- **Data provided**:
Lemma rep_elem l X a : groups_rep l X -> a <> BT_MESH_ADDR_UNASSIGNED -> a ∈ X <-> a ∈ l.
Proof.
  intros (_ & _ & <-) Ha. rewrite elem_of_list_to_set. unfold used. rewrite list_elem_of_filter. naive_solver.
Qed.
Lemma rep_size l X : groups_rep l X -> size X = length (used l).
Proof. intros (_ & Hd & <-). by apply size_list_to_set. Qed.
Lemma used_length l : (length (used l) <= length l)%nat.
Proof. apply length_filter. Qed.
Lemma used_all l : BT_MESH_ADDR_UNASSIGNED ∉ l -> used l = l.
Proof.
  induction l as [|x l IH]; [done|]. intros [Hx Hl]%not_elem_of_cons. unfold used. rewrite filter_cons_True by done.
  f_equal. by apply IH.
Qed.
Lemma rep_full l X : groups_rep l X -> BT_MESH_ADDR_UNASSIGNED ∉ l <-> (MODEL_GROUP_COUNT <= size X)%nat.
Proof.
  intros HX. rewrite (rep_size l X HX). destruct HX as (Hl & _). rewrite <- Hl. split.
  - intros Hn. by rewrite used_all.
  - intros Hs Hin. assert (length (used l) < length l)%nat; [|lia]. by eapply length_filter_lt; [exact Hin|auto].
Qed.

Lemma rep_insert l X i a : groups_rep l X -> l !! i = Some BT_MESH_ADDR_UNASSIGNED -> a <> BT_MESH_ADDR_UNASSIGNED ->
  a ∉ X -> groups_rep (<[i := a]> l) ({[a]} ∪ X).
Proof.
  intros (Hl & Hd & HX) Hi Ha Hn. pose proof (used_set l i a Hi Ha) as Hp. split_and!.
  - by rewrite length_insert.
  - rewrite Hp. apply list.NoDup_cons. split; [|done]. rewrite <- (elem_of_list_to_set (C := gset Z)). by rewrite HX.
  - rewrite <- HX. apply set_eq. intros x. rewrite elem_of_list_to_set, Hp. set_solver.
Qed.
Lemma rep_remove l X i a : groups_rep l X -> l !! i = Some a -> a <> BT_MESH_ADDR_UNASSIGNED ->
  groups_rep (<[i := BT_MESH_ADDR_UNASSIGNED]> l) (X ∖ {[a]}).
Proof.
  intros (Hl & Hd & HX) Hi Ha. pose proof (used_unset l i a Hi Ha) as Hp. rewrite Hp in Hd. apply list.NoDup_cons in Hd as [Hn Hd].
  split_and!; [by rewrite length_insert|done|]. rewrite <- HX. apply set_eq. intros x.
  rewrite elem_of_difference, !elem_of_list_to_set, Hp. set_solver.
Qed.
Lemma used_clear (l : list Z) : used (map (fun _ => BT_MESH_ADDR_UNASSIGNED) l) = [].
Proof. unfold used. induction l as [|x l IH]; [done|]. cbn [map]. by rewrite filter_cons_False by auto. Qed.
Lemma rep_clear (l : list Z) X : groups_rep l X -> groups_rep (map (fun _ => BT_MESH_ADDR_UNASSIGNED) l) ∅.
Proof. intros (Hl & _). split_and!; [by rewrite length_map|rewrite used_clear; constructor|by rewrite used_clear]. Qed.

(** ** The specification *)

Inductive sub_op :=
| SubAdd (addr : Z)
| SubDel (addr : Z)
| SubOverwrite (addr : Z)
| SubClear.

(** The status and the new set. *)
Definition sub_spec (op : sub_op) (X : gset Z) : Z * gset Z :=
  match op with
  | SubAdd a =>
      if negb (BT_MESH_ADDR_IS_GROUP a) then (STATUS_INVALID_ADDRESS, X)
      else if decide (a ∈ X) then (STATUS_SUCCESS, X)
      else if decide (MODEL_GROUP_COUNT <= size X)%nat then (STATUS_INSUFF_RESOURCES, X)
      else (STATUS_SUCCESS, {[a]} ∪ X)
  | SubDel a => if negb (BT_MESH_ADDR_IS_GROUP a) then (STATUS_INVALID_ADDRESS, X) else (STATUS_SUCCESS, X ∖ {[a]})
  | SubOverwrite a => if negb (BT_MESH_ADDR_IS_GROUP a) then (STATUS_INVALID_ADDRESS, X) else (STATUS_SUCCESS, {[a]})
  | SubClear => (STATUS_SUCCESS, ∅)
  end.
Fixpoint sub_specs (ops : list sub_op) (X : gset Z) : list Z * gset Z :=
  match ops with
  | [] => ([], X)
  | op :: ops => let '(st, X) := sub_spec op X in let '(sts, X) := sub_specs ops X in (st :: sts, X)
  end.
Lemma boot_ok n comp : comp_ok comp -> bt_mesh_test = 0 -> bt_mesh_prov_init = 0 ->
  stm_ok (bt_mesh_init comp) (fun err s' => err = 0 /\ node_wf (map elem_shape comp) s' /\ unprovisioned s') (power_on n).
Proof.
  intros Hc Ht Hp. pose proof (co_server _ Hc) as (e0 & m0 & He0 & (j & Hj)%list_elem_of_lookup & Hid).
  set (r := mk_model_ref 0 false j). set (a0 := mk_access comp 0). set (s0 := (power_on n) <| nd_acc := a0 |>).
  assert (get_model a0 r = Some m0) as Hr by (unfold get_model; cbn; by rewrite He0).
  assert (has_ref (map elem_shape comp) r) as Href by (apply (has_ref_model a0); by rewrite Hr).
  assert (Forall (has_ref (shape a0)) (model_refs a0)) as Hrefs by (apply list.Forall_forall; intros r'; apply model_refs_all).
  destruct (wp_inv _ _ _ (foreach_init_wp (model_refs a0) a0 Hrefs)) as ([] & a1 & e1 & Hrun & Hrel & He1).
  assert (Exists is_cfg_init e1) as Hinit.
  { assert (stm_wp (foldr (fun r k => mod_init r (mr_elem r =? 0)%nat ;; k) (mret tt) (model_refs a0))
      (fun _ _ e => Exists is_cfg_init e) a0) as Hev.
    { apply (foreach_init_event _ _ r); [|by apply model_refs_all|done|by rewrite Hr; cbn; rewrite Hid|by apply (co_init comp)].
      eapply list.Forall_impl; [exact Hrefs|]. intros r'. apply has_ref_model. }
    unfold stm_wp in Hev. by rewrite Hrun in Hev. }
  unfold bt_mesh_init. apply ok_bind, ok_emit. rewrite Ht. cbn [negb Z.eqb]. apply ok_bind.
  assert (stm_ok (acc_inits (bt_mesh_comp_register comp))
    (fun err s' => err = 0 /\ node_wf (map elem_shape comp) s' /\ unprovisioned s') (power_on n)) as Hreg.
  { unfold stm_ok, stm_wp, acc_inits. change (nd_acc (power_on n)) with (mk_access [] 0).
    assert (bt_mesh_comp_register comp (mk_access [] 0) = Some (0, a1, e1)) as ->.
    { unfold bt_mesh_comp_register. rewrite decide_False by by destruct comp.
      rewrite (stm_bind_pure _ _ _ tt a0) by done. unfold bt_mesh_model_foreach.
      rewrite stm_bind_assoc, (stm_bind_pure _ _ a0 a0 a0) by done. unfold stm_bind at 1. rewrite Hrun. cbn. by rewrite app_nil_r. }
    change ((power_on n) <| nd_acc := a1 |>) with (s0 <| nd_acc := a1 |>). set (s1 := s0 <| nd_acc := a1 |>).
    fold (stm_wp (St := node) (Ev := cfg_event) (A := Z)). apply wp_bind, wp_emit, wp_bind.
    assert (node_wf (map elem_shape comp) (mark r s1)) as Hw1.
    { apply (wf_init _ a1 (mark r s0)); [by apply power_on_wf|done]. }
    pose proof (run_inits_ok (map elem_shape comp) e1 (mark r s1) Hw1 He1) as Hg. unfold good, stm_wp in Hg.
    rewrite run_inits_mark in Hg by done. unfold stm_wp at 1. destruct (run_inits e1 s1) as [[[[] s2] e2]|] eqn:Hrun2; [|done].
    destruct Hg as (Hw2 & _). apply wp_ret. split_and!; [done|done|].
    destruct (run_inits_same_net e1 _ _ _ _ Hrun2) as [Hn Hprov]. split; [by rewrite Hprov|]. rewrite Hn.
    split_and!; [done|by repeat constructor..]. }
  eapply ok_mono; [exact Hreg|]. cbv beta. intros err s1 (-> & Hw1 & Hu1). cbn [negb Z.eqb]. apply ok_bind, ok_emit.
  rewrite Hp. cbn [negb Z.eqb]. apply ok_bind, ok_emit, ok_bind. case_if; [apply ok_emit|apply ok_ret]; by apply ok_ret.
Qed.

(** The node from power-on: initialisation, then lives. *)
Definition run_node (comp : list elem) (ls : list node_life) : G (Z * list Z) :=
  err <- bt_mesh_init comp ;; errs <- lives ls ;; mret (err, errs).

(** C14: a node can be provisioned, configured and reset again and again. From
    power-on with a composition as the macros of the API write it, whose data fits
    one message, and with a self test and [bt_mesh_prov_init] that succeed,
    initialisation succeeds; then, any number of times, a provisioner provisions
    the node (with a 16-byte key and a 12-bit index), and whatever messages,
    heartbeats, timer expiries and calls of the application (16-byte keys, 12-bit
    indexes) reach the Configuration Server while it is provisioned, in any order
    and resets among them; and in the end the node is reset. One message is
    excluded: a Model Publication Virtual Address Set of exactly 24 bytes, of
    which the code reads one byte too many ([va_set_reads_past]). Nothing runs into
    undefined behaviour, every provisioning succeeds, and the last reset leaves no
    subnet, no application key and no valid network. *)
Theorem node_lives n comp ls : comp_ok comp -> bt_mesh_test = 0 -> bt_mesh_prov_init = 0 ->
  Forall (life_ok (map elem_shape comp)) ls ->
  stm_ok (run_node comp ls) (fun res s' => res.1 = 0 /\ Forall (eq 0) res.2 /\
    nd_provisioned s' = false /\ valid (nd_net s') = false /\
    Forall (fun k => app_net_idx k = BT_MESH_KEY_UNUSED) (app_keys (nd_net s')) /\
    Forall (fun s => sub_net_idx s = BT_MESH_KEY_UNUSED) (subs (nd_net s'))) (power_on n).
Proof.
  intros Hc Ht Hp Hls. unfold run_node. eapply ok_call; [by apply boot_ok|]. cbv beta. intros err s1 (-> & Hw1 & Hu1).
  eapply ok_call; [by apply (lives_ok (map elem_shape comp))|]. cbv beta. intros errs s2 (He & Hp2 & Hv & Hk & Hs).
  apply ok_ret. split_and!; [done..| |].
  - unfold key_view in Hk. by apply Forall_map in Hk.
  - unfold sub_view in Hs. by apply Forall_map in Hs.
Qed.
End life.

(** ** A node that is provisioned twice *)

Definition sample_main_env : MainEnv := {| bt_mesh_test := 0; bt_mesh_prov_init := 0 |}.
Definition sample_comp : list elem :=
  let fresh m := m <| md_keys := replicate MODEL_KEY_COUNT BT_MESH_KEY_UNUSED |> in
  [mk_elem 0 [fresh sample_cfg_srv; sample_server] [sample_vendor]].

Lemma sample_comp_ok : @comp_ok sample_cfg_acc_env sample_comp.
Proof.
  split; [| | |done].
  - intros e vnd m ->%list_elem_of_singleton Hm.
    assert (m ∈ [sample_cfg_srv <| md_keys := replicate MODEL_KEY_COUNT BT_MESH_KEY_UNUSED |>; sample_server; sample_vendor]) as Hin.
    { destruct vnd; cbn in Hm; set_solver. }
    rewrite !elem_of_cons in Hin. destruct Hin as [->|[->|[->|[]%elem_of_nil]]]; by split.
  - unfold comp_fits. cbn. unfold BT_MESH_TX_SDU_MAX. lia.
  - do 2 eexists. split; [done|]. split; [by left|done].
Qed.

Definition sample_life (addr : Z) : node_life :=
  mk_life (replicate 16 1) 0 0 5 100 addr (replicate 16 2) sample_cfg_ops.

Lemma sample_life_ok addr : life_ok (map elem_shape sample_comp) (sample_life addr).
Proof.
  split; [by apply (bool_decide_unpack (is_block _))|split; [cbn; lia|]].
  assert (map elem_shape sample_comp = readdress 0 sample_shape) as -> by done.
  eapply list.Forall_impl; [exact sample_cfg_ops_ok|]. intros op. apply op_ok_readdress.
Qed.

Lemma sample_lives_ok : Forall (life_ok (map elem_shape sample_comp)) [sample_life 2; sample_life 0x50].
Proof. repeat apply List.Forall_cons; try apply List.Forall_nil; apply sample_life_ok. Qed.

Lemma node_lives_witness : exists errs s e,
  run_node (cfg := proxy_friend_config) (env := sample_cfg_env) (aenv := sample_cfg_acc_env) (menv := sample_main_env)
    sample_comp [sample_life 2; sample_life 0x50] (power_on (cfg := proxy_friend_config) 1) = Some ((0, errs), s, e) /\
  Forall (eq 0) errs.
Proof.
  destruct (ok_inv _ _ _ (node_lives (cfg := proxy_friend_config) (env := sample_cfg_env) (laws := sample_laws)
    (aenv := sample_cfg_acc_env) (menv := sample_main_env) 1 sample_comp [sample_life 2; sample_life 0x50] sample_comp_ok eq_refl eq_refl
    sample_lives_ok))
    as ([err errs] & s & e & Hrun & Herr & Herrs & _).
  exists errs, s, e. cbn [fst snd] in Herr, Herrs. rewrite <- Herr at 1. exact (conj Hrun Herrs).
Defined.
(** Faults that there is no room for are left out. *)
Definition health_fault_status (ctx : msg_ctx) (buf : bytes) : C unit :=
  hc_expecting OP_HEALTH_FAULT_STATUS (fun param =>
    match param with
    | PFault want expect ptr count =>
        p <- pull_u8 buf ;; let '(test_id, buf) := p in
        if from_option (fun x => negb (x =? test_id)) false expect then mret tt
        else
          p <- pull_le16 buf ;; let '(cid, buf) := p in
          if negb (cid =? want) then mret tt
          else
            (if ptr : bool then set_hout (fun o => o <| ho_test_id := Some test_id |>) else mret tt) ;;
            let count := if decide (count < length buf)%nat then count else length buf in
            set_hout (fun o => o <| ho_faults := Some (take count buf) |>) ;;
            hc_give
    | _ => stm_undef
    end).
Definition health_current_status (ctx : msg_ctx) (buf : bytes) : C unit :=
  p <- pull_u8 buf ;; let '(test_id, buf) := p in
  p <- pull_le16 buf ;; let '(cid, buf) := p in
  c <- stm_get ;;
  if negb (hc_current c) then mret tt else stm_emit [HcCurrent (ctx_addr ctx) test_id cid buf].
Definition health_period_status (ctx : msg_ctx) (buf : bytes) : C unit :=
  hc_expecting OP_HEALTH_PERIOD_STATUS (fun param =>
    match param with
    | PPeriod => p <- pull_u8 buf ;; set_hout (fun o => o <| ho_divisor := Some p.1 |>) ;; hc_give
    | _ => stm_undef
    end).
Definition health_attention_status (ctx : msg_ctx) (buf : bytes) : C unit :=
  hc_expecting OP_ATTENTION_STATUS (fun param =>
    match param with
    | PAttention => p <- pull_u8 buf ;; set_hout (fun o => o <| ho_attention := Some p.1 |>) ;; hc_give
    | _ => stm_undef
    end).

Definition bt_mesh_health_cli_op : list (Z * nat * (msg_ctx -> bytes -> C unit)) :=
  [ (OP_HEALTH_FAULT_STATUS, 3%nat, health_fault_status);
    (OP_HEALTH_CURRENT_STATUS, 3%nat, health_current_status);
    (OP_HEALTH_PERIOD_STATUS, 1%nat, health_period_status);
    (OP_ATTENTION_STATUS, 1%nat, health_attention_status) ].

(** What the access layer does with a message for the client. *)
Definition health_cli_recv (opcode : Z) (ctx : msg_ctx) (buf : bytes) : C unit :=
  match List.find (fun op => op.1.1 =? opcode) bt_mesh_health_cli_op with
  | None => mret tt
  | Some (_, min_len, func) => if decide (length buf < min_len)%nat then mret tt else func ctx buf
  end.

(** ** Requests *)

Section requests.
Context {henv : HealthCliEnv}.

(** [Some err] when the call has returned, [None] while it waits. *)
Definition hc_check : C Z :=
  c <- stm_get ;;
  mret (if negb (hc_used c) then - EINVAL else if negb (hc_pending c =? 0) then - EBUSY else 0).
Definition hc_wait (param : health_param) (op : Z) : C (option Z) :=
  stm_modify (fun c => (c <| hc_param := Some param |>) <| hc_pending := op |>) ;; mret None.
Definition hc_done : C Z :=
  c <- stm_get ;;
  let taken := negb (hc_sync c =? 0)%nat in
  stm_modify (fun c => (((c <| hc_sync := Nat.pred (hc_sync c) |>) <| hc_pending := 0 |>) <| hc_param := None |>)) ;;
  mret (if taken then 0 else hc_timeout_err).
(** X2: with neither the configuration file nor the template, the load
    logs that it creates the file, creates none, and throws the
    MODULE_NOT_FOUND error of the [require] in the [finally] block, which
    replaces the ENOENT error of reading the template. *)
Theorem load_without_template E w :
  files w !! config_path = None →
  files w !! example_path = None →
  resolve_fault E config_request = None →
  run (load_config E) w
  = (Throw (module_not_found config_request),
     emit (ELog "config.js doesn't exist - creating one with default settings...") w).
Proof.
  intros Hf Hx Hrf.
  unfold load_config, try_finally, try_catch, require_config, resolve_config,
    fs_readFileSync, fs_writeFileSync.
  unfold_monad. rewrite Hrf. world_simpl. rewrite Hf. world_simpl.
  cbn [err_code module_not_found].
  change (negb (String.eqb MODULE_NOT_FOUND MODULE_NOT_FOUND)) with false.
  repeat (world_simpl; rewrite ?Hx, ?Hf). done.
Qed.

Lemma deliver_unwatched E i w :
  config_path ∉ watched w →
  globals (snd (deliver E i w)) !! "Config" = globals w !! "Config".
Proof.
  intros Hw. destruct i; cbn [deliver]; unfold deliver_uncaught, outcome_of,
    on_uncaughtException, on_unhandledRejection, on_exit, app_listen, method,
    classify, require_module, extern.
  2: by rewrite bool_decide_eq_false_2.
  all: unfold_monad; repeat case_match; simplify_eq; world_simpl; done.
Qed.

Lemma deliver_all_cons E i inputs w :
  deliver_all E (i :: inputs) w = deliver_all E inputs (snd (deliver E i w)).
Proof. done. Qed.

- **What you need to do**: Report every line containing the word "unit" from the listing above.

- **Expected output**:
Definition health_fault_status (ctx : msg_ctx) (buf : bytes) : C unit :=
Definition health_current_status (ctx : msg_ctx) (buf : bytes) : C unit :=
Definition health_period_status (ctx : msg_ctx) (buf : bytes) : C unit :=
Definition health_attention_status (ctx : msg_ctx) (buf : bytes) : C unit :=
Definition bt_mesh_health_cli_op : list (Z * nat * (msg_ctx -> bytes -> C unit)) :=
Definition health_cli_recv (opcode : Z) (ctx : msg_ctx) (buf : bytes) : C unit :=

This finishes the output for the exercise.